Movies

‘In the Same Breath’ Analyzes The Chilling Link Between COVID & Authoritarianism

“In the Same Breath” isn’t shot like most documentaries. Towards the beginning of the film, director Nanfu Wang describes the process by which she chose her collaborators, explaining how she contacted camera operators on the ground in Wuhan to see if they would feel comfortable working on a film that exposes the COVID-19 misinformation campaign waged by the Chinese government.

“I needed to feel confident that I could trust somebody participating in the project so that they couldn’t reveal any information to the authorities and potentially jeopardize [the film]” she told Variety at the Sundance studio presented by AT&T TV. Her concerns were seemingly validated when three of her collaborators left the production after being contacted by the authorities. But the intimidation tactics didn’t stop there. “In November, two secret agents went to talk my mom.”

Wang, the award-winning documentary filmmaker, examines both the Chinese and American government’s response to the coronavirus crisis in the HBO Documentaries film “In the Same Breath.” Following the events of the past year starting with the first outbreak in Wuhan all the way to New Year’s Eve celebrations in December of 2020, “In the Same Breath” presents a sobering and highly personal look at the virus which still rages on in the U.S. and across the globe.

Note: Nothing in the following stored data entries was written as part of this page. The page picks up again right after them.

(** * Paulbot2: motion control of the quadruped (servos.py, gaits.py)

    A shallow embedding of the servo bank ([servos.py]), the joint
    configuration tables ([servo_config.py]) and the gait controller
    ([gaits.py]).  Python numbers (ints and floats alike) are idealised as
    real numbers; [int(x)] is truncation toward zero, [x % 1.0] the
    fractional part.  Python dicts that are only looked up or updated by key
    are finite maps; dict literals that are iterated are association lists
    in their insertion order. *)

From Stdlib Require Import Reals Lra Lia ZArith List String.
From stdpp Require Import base option gmap strings.
Import ListNotations.
Open Scope R_scope.
Open Scope string_scope.

(** ** Numbers *)

(** Python's [int(x)] on a float: truncation toward zero. *)
Definition py_int (x : R) : Z :=
  if Rle_dec 0 x then Int_part x else (- Int_part (- x))%Z.

(** Python's [x % 1.0]: the result has the sign of the divisor. *)
Definition mod1 (x : R) : R := frac_part x.

#[global] Instance R_inhabited : Inhabited R := populate 0.

(** A dict literal with number values, in insertion order. *)
Abbreviation positions := (list (string * R)).

(** ** servo_config.py *)

Module Config.

Definition FEMUR_SERVOS : list string := ["R1"; "R2"; "L1"; "L2"].
Definition KNEE_SERVOS : list string := ["R3"; "R4"; "L3"; "L4"].
Definition ALL_SERVOS : list string := FEMUR_SERVOS ++ KNEE_SERVOS.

Director Nanfu Wang joined Variety social media coordinator David Viramontes virtually at the Variety Studio presented by AT&T TV at the Sundance Film Festival to talk about bringing her latest project to the fest and break down the striking images featured in the documentary.

Tracking the outbreak chronologically, Wang moves stateside when coronavirus cases make landfall in the U.S. and captures testimonies from frontline healthcare workers about their lack of PPE and resources to properly defend against the virus. In one of the film’s most noteworthy moments, Wang captures those same healthcare workers reacting to American protestors asking the government to loosen pandemic restrictions around the country.

Of the protestors, Wang says she was initially angry at them, but grew to understand their rationale by considering the media they consume: “I started wondering, ‘How did they form their ideology, their belief system? Where did it come from? … Where did they get their information?’”

In the film, Wang explains how during the pandemic’s early days she didn’t think coronavirus would incapacitate the U.S. the way it has. “It forced me to confront my own bias or preconceived notions of what America was when I came here and what it is now,” she told Variety. In unraveling the propaganda surrounding much of the Chinese government’s reaction to the pandemic, the director compares her research to “an archeologist digging through material and finding traces of information.”

The film’s powerful closing emphasizes the dire importance of analyzing how authoritarian regimes respond to crises like the pandemic. “That ending concept was always the central theme and central question that drove me to make this film,” said Wang.

When asked what she’d like audiences walk away with, she says she hopes viewers would “think critically.” “If we agree that China is effective as a model, that they responded to the outbreak successfully, then we are being complicit to its propaganda and its censorship.”